Я был в полном спокойствии, но мне хотелось скорее уйти. С осознанием того, что я уже опоздал, и озабоченный произошедшим разговором, я вышел на улицу. Было о чём подумать.

Значит, приезжающие в гости родственники Фрау Дохен, хозяйки отеля «Лихтенбург», не простые гости и времени зря не теряют. Похоже, что всё это время я был у них под контролем и пристальным вниманием. Прямо как в кино. Такой поворот событий щекотал нервы.

Интересно, имеет ли хоть какое-то отношение к разговору Герхард Шранк? Знает ли он об этом? Сегодняшняя беседа на границе сильно отличалась от предыдущих и завершилась фактически предложением. Только что они от меня хотят? Рассказать это своему шефу, директору «Техцентра» Молову, невозможно. В случае необходимости он обязательно использует это против меня. Как поступить, чтобы избежать неприятностей? Придётся лавировать до последней опасной черты. Только как узнать, что именно эта черта – последняя, за которой может последовать провокация, после которой уже не отмоешься? Ещё не так давно было на слуху дело Буковского. Правда, истинной сути его деятельности не открывали для широких масс. То ли он был шпионом американским, то ли просто неуёмным бесстрашным правозащитником. А несколько месяцев назад одному нашему работнику посольства здесь, в Берлине, якобы за контрабанду антиквариата надели наручники прямо у трапа самолёта. Его сын учился с моей дочерью в одном классе в посольской школе. Пришли за мальчиком прямо во время урока и сопроводили к маме для немедленного сбора и выезда домой.

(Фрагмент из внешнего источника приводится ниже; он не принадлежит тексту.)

(* ===== verification/Rollover.v ===== *)
(** * Year rollover

    The rollover of ADR 0003: the plan ([get_rollover_plan_facts],
    [_recompute_rollover_lines], [upsert_rollover_lines]), its overrides, the
    preview gate and the commit, of src/app/domains/tenant/service.py and
    tenant_repository.py. [get_rollover_lines] sorts its rows for display by
    level, section and student name; here they come by line id. *)
From S2P Require Import Prelude PyText Authz Store AcademicRepo AcademicDelete Demo AcademicSvc.

(** ** The repository *)
Record plan_fact := {
  fa_student : Z; fa_from_class : Z; fa_capacity : Z; fa_active : bool;
  fa_section : option string; fa_to_level : option Z }.

(** LEFT JOIN levels nl ON nl.ordinal = l.ordinal + 1: one row per next level,
    or one with NULL. *)
Definition next_levels (s : TenantDB) (l : level_row) : list (option Z) :=
  match lv_ordinal l with
  | None => [None]
  | Some o =>
      match select (λ _ nl, bool_decide (lv_ordinal nl = Some (o + 1))) (levels s) with
      | [] => [None]
      | found => (Some ∘ fst) <$> found
      end
  end.

Definition facts_of_student (s : TenantDB) (from_year_id : Z) (kv : Z * student_row) :
    list plan_fact :=
  match st_class kv.2 with
  | None => []
  | Some cid =>
      match classes s !! cid with
      | None => []
      | Some c =>
          match levels s !! cl_level c with
          | None => []
          | Some l =>
              if (cl_year c =? from_year_id) && bool_decide (st_status kv.2 = "enrolled")
              then (λ nl, {| fa_student := kv.1; fa_from_class := cid;
                             fa_capacity := cl_capacity c; fa_active := cl_active c;
                             fa_section := cl_section c; fa_to_level := nl |})
                     <$> next_levels s l
              else []
          end
      end
  end.
(* ===== verification/EventRules.v ===== *)
(** * Who may do what with an event

    [TenantService.check_event_permission] (src/app/domains/tenant/service.py)
    and the rules of [EventService] (src/app/domains/events/service.py): who
    may edit, what is masked, who may set the subsidy, which transition a
    submit or publish request stands for. *)
From S2P Require Import Prelude PyText Authz Store AcademicRepo EventRepo Demo.

(** [getattr(user, "roles", None) or [getattr(user, "role", "student")]] *)
Definition user_roles_of (u : CurrentUser) : list string :=
  match cu_roles u with [] => [cu_role u] | l => l end.

Definition has (roles : list string) (r : string) : bool := mem r roles.
Definition has_one_of (roles wanted : list string) : bool := existsb (λ r, mem r roles) wanted.

(** [int(parse_id(x or default))] *)
Definition int_or (v : pyid) (default : Z) : result Z :=
  int_of_id (parse_id (if pyid_truthy v then v else PInt default)).

Definition result_bind {A B} (m : result A) (k : A → result B) : result B :=
  match m with Ok a => k a | Raise e => Raise e end.

Definition is_owner (u : CurrentUser) (ev : event_view) : result bool :=
  result_bind (int_or (cu_id u) (-1)) (λ uid, Ok (ev_created_by (vw_row ev) =? uid)).

Definition admin_names : list string := ["super_admin"; "school_admin"; "admin"; "*"].

(** [action == "read"], for a caller who is not an administrator *)
Definition may_read (roles : list string) (owner : bool) (uid : pyid) (ev : event_view) : bool :=
  let status := ev_status (vw_row ev) in
  if bool_decide (status = "draft") then
    owner || bool_decide (parse_id uid ∈ (PInt <$> omap mp_head (vw_mappings ev)))
  else
    existsb (λ role,
      (mem role ["parent"; "student"] && bool_decide (status = "published"))
      || (mem role ["teacher"; "event_teacher"] &&
          mem status ["published"; "approved"; "proposed"; "pricing_review"; "final_review";
                      "ready_to_publish"])
      || bool_decide (role = "manager")
      || mem role ["school_admin"; "super_admin"; "admin"]) roles
    || has roles "event:read".

Definition may_edit_draft (roles : list string) (owner : bool) (status : string) : bool :=
  bool_decide (status = "draft") &&
  (existsb (λ role, mem role ["teacher"; "event_teacher"; "school_admin"; "super_admin"; "admin"]
       && (owner || mem role ["school_admin"; "super_admin"; "admin"])) roles
   || (has roles "event:edit" && owner)).

Definition may_decide (roles : list string) (status : string) : bool :=
  (has roles "event:review" || has_one_of roles ["manager"; "school_admin"; "super_admin"; "admin"])
  && bool_decide (status = "proposed").

Definition may_publish (roles : list string) (owner : bool) (status : string) : bool :=
  (has roles "event:publish"
   || (has_one_of roles ["teacher"; "event_teacher"] && owner)
   || has_one_of roles ["school_admin"; "super_admin"; "admin"])
  && mem status ["approved"; "ready_to_publish"].

Definition check_event_permission (u : CurrentUser) (ev : event_view) (action : string) :
    result bool :=
  let roles := user_roles_of u in
  result_bind (is_owner u ev) (λ owner,
    let status := ev_status (vw_row ev) in
    if has_one_of roles admin_names then Ok true
    else if bool_decide (action = "read") then Ok (may_read roles owner (cu_id u) ev)
    else if bool_decide (action = "edit_draft") then Ok (may_edit_draft roles owner status)
    else if mem action ["manager_decision"; "approve"; "review"] then Ok (may_decide roles status)
    else if mem action ["publish"; "teacher_publish"] then Ok (may_publish roles owner status)
    else Ok false).

(** ** [EventService] *)
Definition _SUBSIDY_VISIBLE_ROLES : list string := ["school_admin"; "manager"].
Definition _EDIT_OVERRIDE_ROLES : list string := ["school_admin"; "manager"].

Definition is_editable (u : CurrentUser) (ev : event_view) : result bool :=
  result_bind (check_event_permission u ev "edit_draft") (λ a,
    if a then Ok true
    else result_bind (check_event_permission u ev "edit_resources") (λ b,
      if b then Ok true else Ok (has_one_of (cu_roles u) _EDIT_OVERRIDE_ROLES))).

Definition not_editable : exn :=
  PermissionError ("Access denied. Event can only be modified in draft status by its owner, "
    +:+ "or in resource planning by event teacher.").

Definition require_editable (u : CurrentUser) (ev : event_view) : result unit :=
  result_bind (is_editable u ev) (λ b, if b then Ok tt else Raise not_editable).

(** The financial fields of the answer; [None] is "hidden". *)
Record masked_event := {
  ms_event : event_view; ms_total_cost : option Z; ms_subsidy : option Z }.

Definition mask_financials (ev : event_view) (u : CurrentUser) : masked_event :=
  if has_one_of (cu_roles u) _SUBSIDY_VISIBLE_ROLES
  then {| ms_event := ev; ms_total_cost := ev_total_cost (vw_row ev);
          ms_subsidy := Some (ev_subsidy (vw_row ev)) |}
  else {| ms_event := ev; ms_total_cost := None; ms_subsidy := None |}.

Definition resolve_subsidy (payload : option Z) (u : CurrentUser) (existing : Z) : Z :=
  match payload with
  | Some p => if has_one_of (cu_roles u) _SUBSIDY_VISIBLE_ROLES then p else existing
  | None => existing
  end.

Definition resolve_submit_action (status : string) (u : CurrentUser) : result string :=
  if bool_decide (status = "draft") &&
     (has_any_role u ["teacher"; "school_admin"] || has_role u "event:submit")
  then Ok "submit_for_approval"
  else if mem status ["approved"; "ready_to_publish"] &&
          has_any_role u ["teacher"; "school_admin"; "manager"]
  then Ok "teacher_publish"
  else Raise (PermissionError ("Cannot submit event in '" +:+ status +:+ "' status. "
         +:+ "Only draft events can be submitted for manager approval.")).

Definition resolve_publish_action (u : CurrentUser) : string :=
  if has_role u "manager" then "manager_publish" else "teacher_publish".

Я дошёл до стоянки такси за площадью. Таксист, к которому я сел в машину, был очень полный мужчина с высоким голосом. Он был по-доброму настроен и в меру разговорчив. Удивился, что я из Союза, повернулся и ещё раз посмотрел на меня пристально, как бы убеждаясь, что я на самом деле русский. Он рассказал, что на днях был на стадионе, где проходил товарищеский матч между футболистами ФРГ и СССР.

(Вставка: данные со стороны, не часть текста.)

(** ** Properties of the lifecycle *)






(** An event is submitted by its creator, with an audience. When
    [submit_for_approval], [propose] or [submit_to_event_teacher] succeeds,
    at least one class was mapped and the actor created the event or is an
    administrator. *)
Theorem submit_requires_creator_and_class eid action actor reason s o s' :
  action ∈ ["submit_for_approval"; "propose"; "submit_to_event_teacher"] →
  transition_event eid action actor reason s = (Ok o, s') →
  ∃ ev uid, event_view_of eid s = Some ev ∧ mapped_classes ev ≠ [] ∧
    int_of_id (parse_id (cu_id actor)) = Ok uid ∧
    (ev_created_by (vw_row ev) = uid ∨
     has_one_of (user_roles_of actor) ["school_admin"; "super_admin"] = true).
Proof.
  intros Hin Hrun. pose proof (wp_transition eid action actor reason s) as H.
  unfold wp in H. rewrite Hrun in H. destruct H as [_ (v & Hc)]. by apply Hc.
Qed.

Lemma submit_requires_creator_and_class_witness :
  ∃ o s' ev uid, transition_event 42 "propose" (demo_actor "7" "teacher") None demo_db = (Ok o, s') ∧
    event_view_of 42 demo_db = Some ev ∧ mapped_classes ev ≠ [] ∧
    int_of_id (parse_id (cu_id (demo_actor "7" "teacher"))) = Ok uid ∧
    (ev_created_by (vw_row ev) = uid ∨
     has_one_of (user_roles_of (demo_actor "7" "teacher")) ["school_admin"; "super_admin"] = true).
Proof.
  destruct (run_ok (transition_event 42 "propose" (demo_actor "7" "teacher") None)
              demo_db eq_refl) as (o & s' & E).
  destruct (submit_requires_creator_and_class 42 "propose" (demo_actor "7" "teacher") None
              demo_db o s'
              (mem_in "propose" ["submit_for_approval"; "propose"; "submit_to_event_teacher"] eq_refl)
              E) as (ev & uid & H).
  exists o, s', ev, uid. split; [exact E|exact H].
Defined.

– Советский Союз для нас таинственная и не до конца понятная страна. У вас мало кто бывает из европейцев. Мне всегда хотелось своими глазами увидеть что-нибудь реальное о СССР. На футбол я хожу редко, но как только узнал, что наши играют с русскими, решил пойти. Ваша сборная была какая-то экспериментальная, состояла только из новых игроков. Конечно, русские проиграли 0:4, очень старались выиграть и не контролировали свои эмоции. Было видно, что хотели доказать свою пригодность в сборной, но не хватало профессионализма и общей культуры. Грубили, зло спорили с арбитром и нашими игроками. Было много жёлтых карточек. Наверное, не весь народ у вас такой грубый, – сказал таксист не очень убедительно.

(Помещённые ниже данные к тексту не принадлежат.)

(* ===== verification/Enrollment.v ===== *)
(** * Enrollments and payments

    The enrollment and payment operations of [TenantRepository] and
    [TenantService] (src/app/domains/tenant/), and the endpoints
    [enroll_student], [update_enrollment_approval], [cancel_enrollment]
    (src/app/domains/students/router.py) and [pay_enrollment]
    (src/app/domains/events/router.py). *)
From S2P Require Import Prelude PyText Authz Store AcademicRepo AcademicDelete EventRepo Demo AcademicSvc EventRules EventLifecycle Resources EventSvc.

(** ** The repository *)
Definition enrollment_states : list string :=
  ["requested_by_student"; "approved_by_parent"; "approved_by_teacher"; "rejected_by_parent";
   "rejected_by_teacher"].

Definition check_state (state : string) : DB unit :=
  check (mem state enrollment_states) "enrollment_state_check".

Definition event_enrollments (student_id event_id : Z) (s : TenantDB) :
    list (Z * enrollment_row) :=
  by_id (select (λ _ e, (en_student e =? student_id) &&
    match event_class_map s !! en_ecm e with
    | Some m => ecm_event m =? event_id
    | None => false
    end) (enrollments s)).
Definition get_enrollments_for_student_and_event (student_id event_id : Z) :
    DB (list (Z * enrollment_row)) :=
  gets (event_enrollments student_id event_id).

(** INSERT ... ON CONFLICT (student_id, event_class_map_id) DO UPDATE SET state *)
Definition create_enrollment (student_id event_class_map_id : Z) (state : string)
    (teacher_id parent_id : pyid) : DB Z :=
  tid ← bind_bigint (truthy_id teacher_id);
  pid ← bind_bigint (truthy_id parent_id);
  check_state state ;;
  t ← gets enrollments;
  match head (select (λ _ e, (en_student e =? student_id) && (en_ecm e =? event_class_map_id)) t) with
  | Some (id, e) =>
      modify (λ s, s <| enrollments ::= <[id := e <| en_state := state |>]> |>) ;; mret id
  | None =>
      check_fk students student_id ;;
      check_fk event_class_map event_class_map_id ;;
      check_fk_opt teachers tid ;;
      check_fk_opt parenets pid ;;
      insert_serial enrollments
        {| en_student := student_id; en_ecm := event_class_map_id; en_state := state;
           en_teacher := tid; en_parent := pid |}
  end.

Definition update_enrollment_state (enrollment_id : Z) (state : string)
    (teacher_id parent_id : pyid) : DB bool :=
  tid ← bind_bigint (truthy_id teacher_id);
  pid ← bind_bigint (truthy_id parent_id);
  t ← gets enrollments;
  match t !! enrollment_id with
  | None => mret false
  | Some e =>
      check_state state ;;
      check_fk_opt teachers tid ;;
      check_fk_opt parenets pid ;;
      modify (λ s, s <| enrollments ::= <[enrollment_id := e <| en_state := state |>
        <| en_teacher := opt_or_opt tid (en_teacher e) |>
        <| en_parent := opt_or_opt pid (en_parent e) |>]> |>) ;;
      mret true
  end.

(** A row of the join enrollment, students, event_class_map, class, event. *)
Record enrollment_view := {
  ew_row : enrollment_row; ew_student : student_row; ew_map : ecm_row; ew_class : class_row;
  ew_event : event_row }.

Definition enrollment_view_of (id : Z) (s : TenantDB) : option enrollment_view :=
  e ← enrollments s !! id;
  st ← students s !! en_student e;
  m ← event_class_map s !! en_ecm e;
  c ← classes s !! ecm_class m;
  ev ← events s !! ecm_event m;
  Some {| ew_row := e; ew_student := st; ew_map := m; ew_class := c; ew_event := ev |}.
Definition get_enrollment_by_id (id : Z) : DB (option enrollment_view) := gets (enrollment_view_of id).
Lemma kept_require {A} ev (k : DB A) : kept (lift (require_editable u ev) ;; k).
Proof using Hu.
  intros s Hs. unfold lift, require_editable. pose proof (household_edits_nothing u ev Hu) as He.
  by destruct (is_editable u ev) as [[]|]; cbn [result_bind]; wp_simpl.
Qed.

Lemma kept_feedback e n c : kept (create_event_feedback e (cu_id u) n c).
Proof.
  clear Hu. unfold create_event_feedback, bind_bigint_not_null, bind_bigint, check, check_fk, insert_serial. preserve.
  apply preserves_modify. intros s Hs. etransitivity; [exact Hs|]. by constructor.
Qed.

Lemma kept_pay e : kept (pay_enrollment_route e u).
Proof.
  clear Hu. unfold pay_enrollment_route. apply preserves_bind; [apply preserves_guard_or|]. intros _. apply answer_preserves.
  unfold pay_enrollment, get_payment_by_enrollment. preserve. apply preserves_modify. intros s Hs.
  etransitivity; [exact Hs|]. constructor; [done..|]. cbn. apply map_eq. intros i.
  rewrite !lookup_fmap, lookup_update_where. destruct (payments s !! i) as [p|]; [|done]. cbn. by destruct (_ =? _).
Qed.

Lemma kept_read n : kept (mark_notification_read_route n u).
Proof.
  clear Hu. unfold mark_notification_read_route, mark_notification_read, bind_bigint, check. apply answer_preserves. preserve.
  apply preserves_modify. intros s Hs. etransitivity; [exact Hs|]. constructor; [done| |done]. cbn.
  rewrite map_map. apply map_ext. intros m. by destruct (_ && _).
Qed.

Ltac kept_step :=
  lazymatch goal with
  | |- preserves _ (transition_event _ _ _ _) => apply kept_transition
  | |- preserves _ (create_event_feedback _ _ _ _) => apply kept_feedback
  | |- preserves _ (answer _ _ _ _) => apply answer_preserves
  | |- preserves _ (tenant_required _) => apply tenant_preserves
  | |- preserves _ (lift _) => apply kept_lift
  | |- preserves _ (gets _) => apply preserves_gets
  | |- preserves _ (mret _) => apply preserves_ret
  | |- preserves _ (guard_or _ _) => apply preserves_guard_or
  | |- preserves _ (from_option_or _ _) => apply preserves_from_option_or
  | |- preserves _ (mbind _ (guard_or false _)) => apply refused_guard_preserves
  | |- preserves _ (mbind _ (lift (require_editable _ _))) => apply kept_require
  | |- preserves _ (mbind _ (lift (is_editable _ _))) => eapply kept_editable; intros ? ->; reflexivity
  | |- preserves _ (mbind _ (mbind _ _)) => apply preserves_assoc
  | |- preserves _ (mbind _ _) => apply preserves_bind; [|intros ?]
  end.

Lemma kept_trip r : kept (run_trip u r).
Proof using Hu.
  destruct r; cbn [run_trip]; try (apply kept_pay || apply kept_read); try apply void_preserves.
  all: unfold post_event, clone_event_endpoint, delete_event_route, create_feedback, create_custom_resource_type,
    patch_resource_line, post_resource_line, delete_resource_line_route, set_resource_pricing, put_event, patch_event,
    select_audience, set_event_resources, submit_event, manager_decision, teacher_publish_event,
    event_teacher_decision, put_ticket_prices, put_subsidy, open_editable, add_resource_line, delete_resource_line,
    editable_event, get_resource_by_id, get_event_by_id.
  all: rewrite ?(household_denied_any u _ Hu) by (vm_compute; reflexivity).
  all: rewrite ?(household_denied u _ Hu) by (vm_compute; reflexivity).
  all: cbn [orb].
  all: repeat kept_step.
Qed.
End household.

(** C20: households change no trip. Whatever requests parents, students and
    accounts without a role yet send to the events and notifications routers,
    in any order: every table of the school stays as it is except for their
    feedback, and no notification and no payment changes but for its mark as
    read or paid. *)
Theorem households_change_no_trip reqs s :
  Forall (λ q, household q.1) reqs → household_frame s (run_trips reqs s).
Proof.
  revert s. induction reqs as [|[u r] reqs IH]; intros s H; [reflexivity|]. apply Forall_cons in H as [Hu H]. cbn [run_trips].
  etransitivity; [|by apply IH]. apply preserves_run; [by apply kept_trip|reflexivity].
Qed.

(** ** A concrete run *)
Definition demo_parent : CurrentUser :=
  {| cu_id := PStr "8"; cu_tenant_id := Some "tenant_a"; cu_role := "parent"; cu_email := "pat@home.org";
     cu_roles := ["parent"; "billing:pay"; "feedback:create"] |}.
Definition demo_trips : list (CurrentUser * trip_request) :=
  [(demo_parent, PostFeedback 42 5 (Some "Lions!")); (demo_parent, PublishEvent 42); (demo_parent, DeleteEvent 42);
   (demo_parent, PatchEvent 42 (Some "My zoo") None None None); (demo_parent, PayEnrollment 3)].

Lemma households_change_no_trip_witness :
  Forall (λ q, household q.1) demo_trips ∧ household_frame demo_db (run_trips demo_trips demo_db).
Proof.
  assert (Forall (λ q : CurrentUser * trip_request, household q.1) demo_trips) as H
    by (apply (bool_decide_eq_true_1 _); vm_compute; reflexivity).
  split; [exact H|]. exact (households_change_no_trip demo_trips demo_db H).
Defined.

(** A manager's token opens the same requests. *)
Example managers_may :
  (run_trip (demo_actor "6" "manager") (DeleteEvent 42) demo_db).1 = Ok tt.
Proof. vm_compute. reflexivity. Qed.

(** Any caller of a school, whatever its role, adds feedback to any trip, a
    draft it may not read included, and rates it again and again. *)
Example feedback_on_a_draft :
  (create_feedback 42 5 None (demo_actor "8" "pending") demo_db).1 = Ok 100.
Proof. vm_compute. reflexivity. Qed.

Слушать эти обвинения мне было неприятно, и было только утро, а уже второй раз мне пришлось чувствовать себя приниженным. Что касается футбола, то это, скорей всего, так и было. Живя на окраине Новосибирска, в частном секторе и не только, я часто сталкивался с многочисленными фактами пьянства и, как следствие, с безобразным поведением моих соотечественников.

– Да, вы правы, – согласился я. – И культуры недостаточно, и опыта взаимоотношений на международных матчах, да и понять их можно: выиграть-то хочется. Хотя я мог бы напомнить вам о, мягко говоря, неправильном поведении целого народа сорокалетней давности. Только развивать эту тему сейчас мне бы не хотелось.

– О, да, конечно. Это страшная трагедия. После моего рождения мой отец погиб, так и не увидев меня. Сгорел в танке под Курском. И могилы нет. Гитлер виноват.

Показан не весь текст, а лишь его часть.